Kaspersky picked it up and cleaned it out. 
And I also bought Malwarebytes which works seamless with Kaspersky.
I am a believer now.

I have to thank the MM (mailman) and a few of the guys here at TPU for nudging me in that direction.


----------



## Delta6326 (Mar 10, 2013)

downloading Kaspersky  Pure 3.0 trial now, will update when it's done. 160MB left


----------



## Phusius (Mar 10, 2013)

same downloading now, thanks raw


----------



## Delta6326 (Mar 10, 2013)

Full scan complete no threats, now doing rootkit scan also doing full scan on my phone insanely slow...

Anyone else know what could be causing this?


----------



## Phusius (Mar 10, 2013)

Delta6326 said:


> Full scan complete no threats, now doing rootkit scan also doing full scan on my phone insanely slow...
> 
> Anyone else know what could be causing this?



my full scan just finished, no threats.  but my pc is running super slow now, uninstalling kaspersky asap. fml.


----------



## Raw (Mar 10, 2013)

*uninstalling kaspersky asap*



Phusius said:


> my full scan just finished, no threats.  but my pc is running super slow now, uninstalling kaspersky asap. fml.



Wow, it didn't slow me down except for the first day and then just a tad.
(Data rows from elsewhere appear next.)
(* ===== verification/Typing.v ===== *)
(** What every state of an engine that runs on its log is made of: the types that the
    code relies on without checking them.  Pointers lead to messages, the three views of
    a queue agree, names and receipts have their form, numbers fit their machine types. *)

From S2P Require Import Prelude GoHeap Ids WalRecord Config Message Engine Spec Invariant.
From S2P Require Import Refine RefineTime Trace Replay RefineLoad Runs ConfigWire Instances.
From S2P Require Import Components Demo Recovery Loggable FileLog WalDemo.

Local Open Scope Z_scope.

Section typing.
Context (k : core).

(** The message at [p], found under [id] in the map byID of the queue [q]. *)
Record message_typed (q : queueState) (id : string) (p : ptr) (m : message) : Prop := {
  mt_stored : k_msgs k !! p = Some m;
  mt_id : m_ID m = id ∧ ∃ j, id = fmt_hex16 j ∧ 0 < j ≤ k_seq k;
  mt_seq : 0 < m_Seq m ≤ k_seq k;
  mt_receives : - 2 ^ 63 ≤ m_Receives m < 2 ^ 63;
  (* it is ready, or it is in the map pending; not both *)
  mt_located : located q id p (m_state m);
  mt_receipt : m_state m = stateLeased → ∃ j, m_Receipt m = receipt_of j;
}.

Record queue_typed (n : string) (q : queueState) : Prop := {
  qt_name : q_name q = n ∧ ValidName n = true;
  qt_cfg : valid_config (q_cfg q) ∧ c_MaxReceives (q_cfg q) < 2 ^ 63;
  qt_byID id p : q_byID q !! id = Some p → ∃ m, message_typed q id p m;
  qt_pending id p : q_pending q !! id = Some p → q_byID q !! id = Some p;
  qt_ready p : p ∈ q_ready q → ∃ m, q_byID q !! m_ID m = Some p ∧ message_typed q (m_ID m) p m;
  qt_once : NoDup (q_ready q);
  (* the front of the heap is the first in send order *)
  qt_front p p' h m m' :
    q_ready q = p :: h → p' ∈ q_ready q → k_msgs k !! p = Some m → k_msgs k !! p' = Some m' →
    m_Seq m ≤ m_Seq m';
  qt_wake : k_chans k !! q_wake q = Some false;
}.

Record core_typed : Prop := {
  ct_seq : 0 ≤ k_seq k < 2 ^ 64;
  ct_queues n q : k_queues k !! n = Some q → queue_typed n q;
  ct_owner n1 q1 id1 n2 q2 id2 p :
    k_queues k !! n1 = Some q1 → k_queues k !! n2 = Some q2 →
    q_byID q1 !! id1 = Some p → q_byID q2 !! id2 = Some p → n1 = n2 ∧ id1 = id2;
  ct_ids n1 q1 n2 q2 id :
    k_queues k !! n1 = Some q1 → k_queues k !! n2 = Some q2 →
    is_Some (q_byID q1 !! id) → is_Some (q_byID q2 !! id) → n1 = n2;
}.
End typing.

Section typed.
Context (k : core) (Hk : wf k) (Hn : names_valid (abs k)) (Hc : cfgs_parsed (abs k)).

Lemma byID_typed n q id p :
  k_queues k !! n = Some q → q_byID q !! id = Some p → ∃ m, message_typed k q id p m.
Proof.
  intros Hq Hp. destruct (wf_lookup _ _ _ _ _ Hk Hq Hp) as (m & Hm & Hid & Hloc & Hl). exists m.
  destruct (aw_msg _ (wf_abs _ Hk) _ _ _ Hl) as [Hs Hj]. destruct Hj as (j & Hj & Hid').
  split; try done; [by split; [|exists j]|..].
  - pose proof (aw_recv _ (wf_abs _ Hk) _ _ _ Hl) as Hr. cbn in Hr. rewrite <-Hr. apply i64_range.
  - intros Hst. eapply (nv_receipt _ Hn _ _ _ _ (m_Deadline m) Hl).
    cbn. unfold abs_status. by rewrite Hst.
Qed.

Lemma front_first n q p p' h m m' :
  k_queues k !! n = Some q → q_ready q = p :: h → p' ∈ q_ready q →
  k_msgs k !! p = Some m → k_msgs k !! p' = Some m' → m_Seq m ≤ m_Seq m'.
Proof.
  intros Hq Hr Hin Hm Hm'. apply list_elem_of_lookup in Hin as [i Hi].
  pose proof (heap_root_min (seq_of (k_msgs k)) _ i (wq_heap _ _ _ (wf_queues _ Hk _ _ Hq))
                (lookup_lt_Some _ _ _ Hi)) as Hle.
  unfold kat in Hle. rewrite Hi, Hr in Hle. cbn in Hle. unfold seq_of in Hle.
  by rewrite Hm, Hm' in Hle.
Qed.

Lemma wf_typed : core_typed k.
Proof.
  split.
  - exact (aw_seq _ (wf_abs _ Hk)).
  - intros n q Hq. pose proof (wf_queues _ Hk _ _ Hq) as [Hname _ Hpend Hready Hnd _]. split.
    + split; [done|]. apply (nv_queue _ Hn), abs_queues_is_Some. by exists q.
    + apply (Hc n). by rewrite a_cfg_abs, Hq.
    + intros id p. by apply (byID_typed n).
    + apply Hpend.
    + intros p (m & Hm & Hp)%Hready. destruct (byID_typed _ _ _ _ Hq Hp) as [m' Hm'].
      exists m. split; [done|]. pose proof (mt_stored _ _ _ _ _ Hm') as Hm2.
      rewrite Hm in Hm2. by injection Hm2 as ->.
    + done.
    + intros p p' h m m'. by apply (front_first n).
    + by eapply wf_open.
  - intros *. by apply wf_owner.
  - intros n1 q1 n2 q2 id H1 H2 [p1 Hp1] [p2 Hp2].
    destruct (wf_lookup _ _ _ _ _ Hk H1 Hp1) as (m1 & _ & _ & _ & Hl1).
    destruct (wf_lookup _ _ _ _ _ Hk H2 Hp2) as (m2 & _ & _ & _ & Hl2).
    by eapply (aw_unique _ (wf_abs _ Hk)).
Qed.
End typed.

(** C6: the state is well typed.  At every moment of the life of an engine, whatever was
    called, with or without failures of its log, and however often it was restarted on
    its log: the pointers in the maps and heaps of its queues are not dangling; a message
    is found under its ID in one queue only, through one pointer; it is either in the
    ready heap of that queue, once, or in its map pending, as its state says; the front
    of the heap is first in send order; names, IDs and receipts have their form, the
    configurations are in range, positions and IDs are not past the counter, and the
    receive counts fit a 64-bit int. *)
Theorem life_typed {L} `{!Appender L, !LogLaws L, !ConfigJSON, !ConfigJSONLaws}
    c w0 cs (w : world L) :
  life c w0 cs w → core_typed (w_core w).
Proof.
  intros (recs & ls & Hal & Hn & Hsv)%life_survives. apply wf_typed; [apply Hal|..].
  - by eapply alive_survives.
  - pose proof Hal as [[_ _ _ Hpar _ _] _ _ Hst Hwi]. by eapply steps_parsed.
Qed.

Lemma life_typed_witness : core_typed (w_core (file_world true)).
Proof. exact (life_typed false (file_start true) demo_calls (file_world true) (file_life true)). Defined.
(** A queue is added. *)
Lemma guards_add X k n q : k_queues k !! n = None → guards X k (k_set_queues (<[n := q]> (k_queues k)) k).
Proof.
  intros Hq. split; unfold closed, watched, quiet; simpl; [done|..].
  - intros n' c [?|(q0 & Hq0 & <-)]; [by left|right].
    exists q0. rewrite lookup_insert_ne by congruence. done.
  - intros n' c Hn [?|(q0 & Hq0 & <- & He)]; [by left|right].
    exists q0. rewrite lookup_insert_ne by congruence. done.
Qed.

(** A new channel. *)
Lemma guards_make X k c :
  c ∉ dom (k_chans k) → guards X k (k_set_chans (<[c := false]> (k_chans k)) k).
Proof.
  intros Hc. assert (∀ d, closed k d → closed (k_set_chans (<[c := false]> (k_chans k)) k) d) as Hcl.
  { intros d Hd. unfold closed in *. simpl. rewrite lookup_insert_ne; [done|].
    intros ->. apply Hc. by apply elem_of_dom_2 in Hd. }
  split; [done|..].
  - intros n d [?|?]; [left; auto|by right].
  - intros n d _ [?|?]; [left; auto|by right].
Qed.

(** A queue is announced: its channel is closed and replaced. *)
Definition announced (n : string) (k k' : core) : Prop :=
  guards ∅ k k' ∧ ∀ c, watched k n c → closed k' c.

Lemma guards_announced X n k1 k2 k3 :
  guards (X ∪ {[n]}) k1 k2 → announced n k2 k3 → guards X k1 k3.
Proof.
  intros [H1 H2 H3] [[G1 G2 G3] Hn]. split; [auto|auto|]. intros n' c Hn' Hq.
  destruct (decide (n' = n)) as [->|Hne].
  - left. apply Hn, H2. by apply quiet_watched.
  - apply G3; [set_solver|]. apply H3; [set_solver|done].
Qed.
(* ===== verification/Server.v ===== *)
(** The HTTP server (internal/server): routing, the handlers as functions from requests
    to engine calls and responses, the limits they check, and the mapping of errors to
    statuses.

    A request has its path split into unescaped segments and its query decoded, as
    net/http hands them to handlers; the body of a response is a value, whose JSON text
    is in [Respond].  GET of messages is the only handler that may sleep: it makes a
    call of Receive ([LongPoll]), whose result it answers with later. *)

From S2P Require Import Prelude GoHeap Ids WalRecord Json Float64 Duration Config Message Engine.
From S2P Require Import LongPoll.
From Stdlib Require String.

Local Open Scope Z_scope.

Definition MaxWait : Z := 60.
Definition MaxBodyBytes : Z := 2 ^ 20.

#[export] Instance arg_eq_dec : EqDecision arg.
Proof. solve_decision. Defined.

#[export] Instance error_eq_dec : EqDecision error.
Proof. solve_decision. Defined.

(** ** Requests and responses *)

Record request := mkRequest {
  rq_method : string;
  rq_path : list string;
  rq_query : list (string * string);
  rq_body : bytes;
  rq_body_err : option error;   (* a failure to read the body *)
}.

(** The text of an error message: literal pieces and the texts of errors. *)
Inductive piece := Text (s : string) | ErrorText (e : error).

(** deliveryWire *)
Record deliveryWire := mkDeliveryWire {
  dw_ID : string; dw_Receipt : string; dw_Body : bytes; dw_BodyB64 : bytes;
  dw_Receives : Z; dw_SentAt : Z;
}.

Inductive body :=
  | NoBody
  | PlainText (s : string)
  | JSHealth (queues : Z)
  | JSVersion
  | JSQueues (stats : list Stats)
  | JSStats (s : Stats)
  | JSId (id : string)
  | JSMessages (ms : list deliveryWire)
  | JSMoved (n : Z)
  | JSError (code : string) (msg : list piece).

Record response := mkResponse { rs_status : Z; rs_body : body }.

(** What a handler does: it answers, or it makes a call of Receive first. *)
Inductive served := Responds (rs : response) | Polls (p : poll).

Definition StatusOK : Z := 200.
Definition StatusCreated : Z := 201.
Definition StatusNoContent : Z := 204.
Definition StatusBadRequest : Z := 400.
Definition StatusNotFound : Z := 404.
Definition StatusMethodNotAllowed : Z := 405.
Definition StatusConflict : Z := 409.
Definition StatusRequestEntityTooLarge : Z := 413.

(** ** respond.go *)

Definition writeError (status : Z) (code : string) (msg : list piece) : response :=
  mkResponse status (JSError code msg).

(** writeEngineError *)
Definition writeEngineError (err : error) : response :=
  if Is err ErrQueueNotFound then writeError StatusNotFound "queue_not_found" [ErrorText err]
  else if Is err ErrMessageNotFound then
    writeError StatusNotFound "message_not_found" [ErrorText err]
  else if Is err ErrNotLeased || Is err ErrWrongReceipt then
    writeError StatusConflict "lease_lost"
      [ErrorText err; Text " (the visibility timeout may have expired)"]
  else if Is err ErrBadName then writeError StatusBadRequest "bad_queue_name" [ErrorText err]
  else writeError StatusBadRequest "bad_request" [ErrorText err].

(** ** Parts of requests *)

(** url.Values.Get *)
Definition query_get (rq : request) (key : string) : string :=
  from_option snd ""%string (List.find (λ kv, bool_decide (kv.1 = key)) (rq_query rq)).

(** io.ReadAll of the http.MaxBytesReader of the body *)
Definition too_large : error := Errorf "http: request body too large" [].

Definition read_body (rq : request) : result bytes :=
  if MaxBodyBytes <? Z.of_nat (length (rq_body rq)) then Err too_large
  else match rq_body_err rq with Some e => Err e | None => Ok (rq_body rq) end.

(** strconv.Atoi *)
Definition Atoi (s : string) : option Z := ParseInt (bytes_of s).

Section server.
Context {L : Type} `{!Appender L} `{!ConfigJSON} `{!Machine}.
Abbreviation M := (GoM (world L)).

Definition responds (rs : response) : M served := mret (Responds rs).
Definition no_content : M served := responds (mkResponse StatusNoContent NoBody).

(** ** server.go *)

(** handleHealth and handleVersion *)
Definition handleHealth : M served :=
  stats ← ListStats; responds (mkResponse StatusOK (JSHealth (Z.of_nat (length stats)))).

Definition handleVersion : M served := responds (mkResponse StatusOK JSVersion).

(** ** handlers.go: queues *)

Definition handleListQueues : M served :=
  stats ← ListStats; responds (mkResponse StatusOK (JSQueues stats)).

Definition handleCreateQueue (rq : request) (name : string) : M served :=
  match read_body rq with
  | Err e =>
    responds (writeError StatusBadRequest "bad_request" [Text "could not read body: "; ErrorText e])
  | Ok body =>
    match ParseConfig body with
    | Err e => responds (writeError StatusBadRequest "bad_config" [ErrorText e])
    | Ok cfg =>
      created ← CreateQueue name cfg;
      match created with
      | Err e => responds (writeEngineError e)
      | Ok created =>
        stats ← QueueStats name;
        match stats with
        | Err e => responds (writeEngineError e)
        | Ok stats =>
          responds (mkResponse (if created : bool then StatusCreated else StatusOK) (JSStats stats))
        end
      end
    end
  end.

Definition handleQueueStats (name : string) : M served :=
  stats ← QueueStats name;
  match stats with
  | Err e => responds (writeEngineError e)
  | Ok stats => responds (mkResponse StatusOK (JSStats stats))
  end.

Definition handleDeleteQueue (name : string) : M served :=
  err ← DeleteQueue name;
  match err with Some e => responds (writeEngineError e) | None => no_content end.

(** ** handlers.go: messages *)

Definition handleSend (rq : request) (name : string) : M served :=
  match ParseDefault (query_get rq "delay") 0 with
  | Err e => responds (writeError StatusBadRequest "bad_delay" [ErrorText e])
  | Ok delay =>
    match read_body rq with
    | Err _ =>
      responds (writeError StatusRequestEntityTooLarge "body_too_large"
                  [Text "message bodies are capped at 1048576 bytes"])
    | Ok body =>
      id ← Send name body delay;
      match id with
      | Err e => responds (writeEngineError e)
      | Ok id => responds (mkResponse StatusCreated (JSId id))
      end
    end
  end.

(** toWire; the time is formatted later. *)
Definition toWire (d : Delivery) : deliveryWire :=
  if utf8_Valid (d_Body d)
  then mkDeliveryWire (d_ID d) (d_Receipt d) (d_Body d) [] (d_Receives d) (d_SentAt d)
  else mkDeliveryWire (d_ID d) (d_Receipt d) [] (b64_encode (d_Body d)) (d_Receives d) (d_SentAt d).

(** handleReceive, up to the call of Receive. *)
Definition handleReceive (rq : request) (name : string) : served :=
  match ParseDefault (query_get rq "wait") 0 with
  | Err e => Responds (writeError StatusBadRequest "bad_wait" [ErrorText e])
  | Ok wait =>
    if MaxWait * Second <? wait then
      Responds (writeError StatusBadRequest "bad_wait" [Text "wait is capped at 60s"])
    else
      match ParseDefault (query_get rq "visibility") 0 with
      | Err e => Responds (writeError StatusBadRequest "bad_visibility" [ErrorText e])
      | Ok visibility =>
        let m := query_get rq "max" in
        let max := if bool_decide (m = "") then Some 1
                   else max ← Atoi m; if (max <? 1) || (100 <? max) then None else Some max in
        match max with
        | None =>
          Responds (writeError StatusBadRequest "bad_max"
                      [Text "max must be an integer between 1 and 100"])
        | Some max => Polls (mkPoll name max wait visibility)
        end
      end
  end.

(** handleReceive, with the result of Receive: nothing is written to a client that has
    gone away. *)
Definition handleReceive_done (canceled : bool) (r : result (list Delivery)) : option response :=
  match r with
  | Err e =>
    if bool_decide (e = ctx_error) && canceled then None else Some (writeEngineError e)
  | Ok [] => Some (mkResponse StatusNoContent NoBody)
  | Ok ds => Some (mkResponse StatusOK (JSMessages (toWire <$> ds)))
  end.

(** leaseParams *)
Definition leaseParams (rq : request) : response + string :=
  let receipt := query_get rq "receipt" in
  if bool_decide (receipt = "")%string then
    inl (writeError StatusBadRequest "missing_receipt"
           [Text "pass the receipt from the receive response as ?receipt="])
  else inr receipt.

Definition handleAck (rq : request) (name id : string) : M served :=
  match leaseParams rq with
  | inl rs => responds rs
  | inr receipt =>
    err ← Ack name id receipt;
    match err with Some e => responds (writeEngineError e) | None => no_content end
  end.

Definition handleNack (rq : request) (name id : string) : M served :=
  match leaseParams rq with
  | inl rs => responds rs
  | inr receipt =>
    err ← Nack name id receipt;
    match err with Some e => responds (writeEngineError e) | None => no_content end
  end.

Definition handleExtend (rq : request) (name id : string) : M served :=
  match leaseParams rq with
  | inl rs => responds rs
  | inr receipt =>
    match ParseDefault (query_get rq "visibility") DefaultVisibility with
    | Err e => responds (writeError StatusBadRequest "bad_visibility" [ErrorText e])
    | Ok visibility =>
      err ← Extend name id receipt visibility;
      match err with Some e => responds (writeEngineError e) | None => no_content end
    end
  end.

Definition handleRedrive (rq : request) (name : string) : M served :=
  let to := query_get rq "to" in
  if bool_decide (to = "")%string then
    responds (writeError StatusBadRequest "missing_target" [Text "pass the destination queue as ?to="])
  else
    let m := query_get rq "max" in
    let max := if bool_decide (m = "")%string then Some 0
               else max ← Atoi m; if max <? 1 then None else Some max in
    match max with
    | None =>
      responds (writeError StatusBadRequest "bad_max" [Text "max must be a positive integer"])
    | Some max =>
      '(moved, err) ← Redrive name to max;
      match err with
      | Some e => responds (writeEngineError e)
      | None => responds (mkResponse StatusOK (JSMoved moved))
      end
    end.

(** ** Routing: New and ServeHTTP *)

(** The handlers of a path, by method; a wildcard does not match an empty segment. *)
Definition routes (rq : request) : list (string * M served) :=
  match rq_path rq with
  | [a] =>
    if decide (a = "healthz") then [("GET", handleHealth)]
    else if decide (a = "version") then [("GET", handleVersion)]
    else if decide (a = "q") then [("GET", handleListQueues)]
    else []
  | [a; name] =>
    if decide (a = "q" ∧ name ≠ "") then
      [("PUT", handleCreateQueue rq name); ("GET", handleQueueStats name);
       ("DELETE", handleDeleteQueue name)]
    else []
  | [a; name; b] =>
    if decide (a = "q" ∧ name ≠ "" ∧ b = "messages") then
      [("POST", handleSend rq name); ("GET", mret (handleReceive rq name))]
    else if decide (a = "q" ∧ name ≠ "" ∧ b = "redrive") then [("POST", handleRedrive rq name)]
    else []
  | [a; name; b; id] =>
    if decide (a = "q" ∧ name ≠ "" ∧ b = "messages" ∧ id ≠ "") then
      [("DELETE", handleAck rq name id)]
    else []
  | [a; name; b; id; c] =>
    if decide (a = "q" ∧ name ≠ "" ∧ b = "messages" ∧ id ≠ "" ∧ c = "nack") then
      [("POST", handleNack rq name id)]
    else if decide (a = "q" ∧ name ≠ "" ∧ b = "messages" ∧ id ≠ "" ∧ c = "extend") then
      [("POST", handleExtend rq name id)]
    else []
  | _ => []
  end%string.

(** ServeMux: HEAD is served like GET. *)
Definition ServeHTTP (rq : request) : M served :=
  match routes rq with
  | [] => responds (mkResponse StatusNotFound (PlainText "404 page not found"))
  | hs =>
    let method := if decide (rq_method rq = "HEAD")%string then "GET"%string else rq_method rq in
    match List.find (λ h, bool_decide (h.1 = method)) hs with
    | Some h => h.2
    | None => responds (mkResponse StatusMethodNotAllowed (PlainText "Method Not Allowed"))
    end
  end.
End server.
Lemma on_time_apply r : dated r = true → on_time (Engine.apply r).
Proof.
  unfold dated, times_fit. rewrite !andb_true_iff, orb_true_iff, negb_true_iff, Z.ltb_lt.
  intros [[[Ht Hn] Hd] Hop]. assert (r_Op r ∈ [OpReceive; OpExtend] → 0 < r_Deadline r) as Hop'.
  { intros Hin. destruct Hop as [Hop|]; [|done]. by apply bool_decide_eq_false in Hop. }
  unfold Engine.apply.
  repeat first [ by apply on_time_message | apply on_time_new | progress on_time ];
    unfold timely; cbn; rewrite !andb_true_iff; by rewrite !ms_UnixMilli.
Qed.

Lemma on_time_Load recs : Forall (λ r, dated r = true) recs → on_time (Load recs).
Proof.
  unfold Load. generalize 0 as i. intros i Hr. revert i.
  induction Hr as [|r recs Hr _ IH]; intros i; cbn [load_from]; [on_time|].
  apply on_time_bind; [by apply on_time_apply|]. intros [e|]; [on_time|apply IH].
Qed.
End times.

(** ** The records of a snapshot are read back *)

Section snapshot.
Context `{!ConfigJSON} `{!ConfigJSONLaws}.

(** The records of a message in time are in time, and valid. *)
Lemma snapshot_message_sound n m :
  n ≠ ""%string → m_ID m ≠ ""%string → timely m = true →
  Forall (λ r, times_fit r = true ∧ Validate r = None) (snapshot_message n m).
Proof.
  intros Hn Hid. unfold timely. rewrite !andb_true_iff. intros [[[Ht Hb] Hd] Hl].
  unfold snapshot_message. constructor.
  - rewrite Validate_SetBody. split; [|by apply Validate_message_op; [set_solver|..]].
    unfold SetBody, times_fit. destruct (utf8_Valid _); cbn; by rewrite Ht, Hb.
  - case_decide as Hs; [|done]. constructor; [|done]. unfold times_fit. cbn. rewrite Hd.
    split; [done|]. rewrite bool_decide_eq_true_2 in Hl by done. cbn in Hl. apply Z.ltb_lt in Hl.
    apply Validate_message_op; try done; cbn; [set_solver|lia].
Qed.

Lemma loaded_from st ps msgs m :
  load_all st ps = Some msgs → m ∈ msgs → ∃ p, p ∈ ps ∧ st !! p = Some m.
Proof.
  unfold load_all. intros Hm%mapM_Some Hin. apply list_elem_of_lookup in Hin as [i Hi].
  destruct (Forall2_lookup_r _ _ _ _ _ Hm Hi) as (p & Hp & Hst). exists p.
  split; [by eapply list_elem_of_lookup_2|done].
Qed.
Lemma alive_transfer c (w0 : world L1) cs w recs ls (l0 l : L2) :
  alive c w0 cs w recs ls → committed l0 = recs → committed l = recs ++ records ls →
  alive c (put_log (Some l0) w0) cs (put_log (Some l) w) recs ls.
Proof.
  intros [[Hwf _ Hre Hpar Hids Hrcs] Hwf' _ Hst Hwi] Hl0 Hl. split; [|done| |done|done].
  - split; [done|by exists l0|by apply rebuilds_transfer|done..].
  - cbn. intros l' [= <-]. done.
Qed.
End transfer.

Section extend.
Context {L : Type} `{!Appender L} `{!LogLaws L} `{!ConfigJSON} `{!ConfigJSONLaws}.
Implicit Types w : world L.

(** An engine goes on. *)
Lemma alive_extend c w0 cs w recs ls cs' w' :
  alive c w0 cs w recs ls → runs w cs' w' → well_called cs' →
  ∃ ls', alive c w0 (cs ++ cs') w' recs (ls ++ ls') ∧ evolves w ls' w'.
Proof.
  intros [Hst Hwf Hlog Hsteps Hwi] Hr Hcs.
  destruct (runs_history _ _ _ Hwf Hr) as (ls0 & Hev0).
  assert (∀ t, has_seen w cs t → has_seen w' (cs ++ cs') t) as Hseen.
  { intros t [(k & Hk & ->)|Hin]; [left|right; apply elem_of_app; by left].
    exists k. rewrite (ev_env _ _ _ Hev0). pose proof (ev_tick _ _ _ Hev0). split; [lia|done]. }
  destruct (runs_within parsed (has_seen w' (cs ++ cs')) w cs' w') as (ls' & Hev & Hwi'); [|done..| | |].
  - split; [apply DefaultConfig_valid|done].
  - apply Forall_forall. intros x Hx. pose proof (proj1 (Forall_forall _ _) Hcs _ Hx) as Hw.
    destruct x; try done. right. apply elem_of_app. by right.
  - intros k Hk. left. exists k. split; [done|]. by rewrite (ev_env _ _ _ Hev0).
  - exists ls'. split; [|done]. split; [done|apply Hev| | |].
    + intros l' Hl'. pose proof (ev_log _ _ _ Hev) as Hlg. rewrite Hl' in Hlg.
      destruct (w_log w) as [l|]; [|done]. apply logged_committed in Hlg. rewrite Hlg, records_app, app_assoc.
      by rewrite (Hlog l).
    + eapply asteps_app; [exact Hsteps|apply Hev].
    + apply Forall_app. split; [|done]. eapply Forall_impl; [exact Hwi|].
      intros []; cbn; auto.
Qed.
End extend.

(** ** What the server does *)

(** A request, a turn of a call that polls, or a sweep. *)
Inductive op := OpRequest (rq : request) | OpTurn (p : poll) | OpSweep (at_ : Z).

Inductive reply := Served (out : served) | Turned (t : thread) | Swept (due : Z).

Section perform.
Context {L : Type} `{!Appender L} `{!LogLaws L} `{!Machine}.
Implicit Types w : world L.

Definition perform (o : op) : GoM (world L) reply :=
  match o with
  | OpRequest rq => out ← ServeHTTP rq; mret (Served out)
  | OpTurn p =>
    match Receive_begin p with
    | TTurn p => t ← Receive_turn p; mret (Turned t)
    | t => mret (Turned t)
    end
  | OpSweep at_ => due ← Sweep at_; mret (Swept due)
  end.

(** A turn of a call that polls is a call that does not. *)
Lemma turn_is_call p0 p t w w' :
  Receive_begin p0 = TTurn p → Receive_turn p w = Some (t, w') →
  run_call (CReceive (po_queue p) (po_max p) (po_vis p)) w = Some ((), w').
Proof.
  unfold Receive_begin, Receive_args. destruct (_ || _) eqn:Hv; [done|].
  intros [= <-]. cbn. unfold Receive_turn, Receive_nowait, Receive_args. rewrite Hv.
  set (max := if po_max p0 <? 1 then 1 else po_max p0).
  assert ((if max <? 1 then 1 else max) = max) as ->.
  { destruct (Z.ltb_spec max 1) as [Hm|]; [|done]. unfold max in *.
    destruct (Z.ltb_spec (po_max p0) 1); lia. }
  unfold mbind, GoM_bind. destruct (Receive_once _ _ _ w) as [[r w1]|]; [|done].
  intros [= _ ->]. by destruct r as [[ds wake]|e].
Qed.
And I expected that to happen. I think it took a little time for it to fully integrate to my systems. I am running it on 2 machines. It comes with a 3 machine license. Once it digested everything it was just as fast as without it.

Sorry you're not happy with it, I sure am.

Update:
Phusius, I see from a different post you made you are running Windows 8.
I am running Windows 7 x 64 bit. 
I don't know if Win8 is affecting this and you in any way. More research needed??


----------



## Pehla (Mar 10, 2013)

might be malware! i had similar issue with defender and other Av..its bad ass malware..
use anykind of av rescue disk and scan with that!!!


----------



## Raw (Mar 10, 2013)

*mentioned MalwareBytes above*



Pehla said:


> might be malware! i had similar issue with defender and other Av..its bad ass malware..
> use anykind of av rescue disk and scan with that!!!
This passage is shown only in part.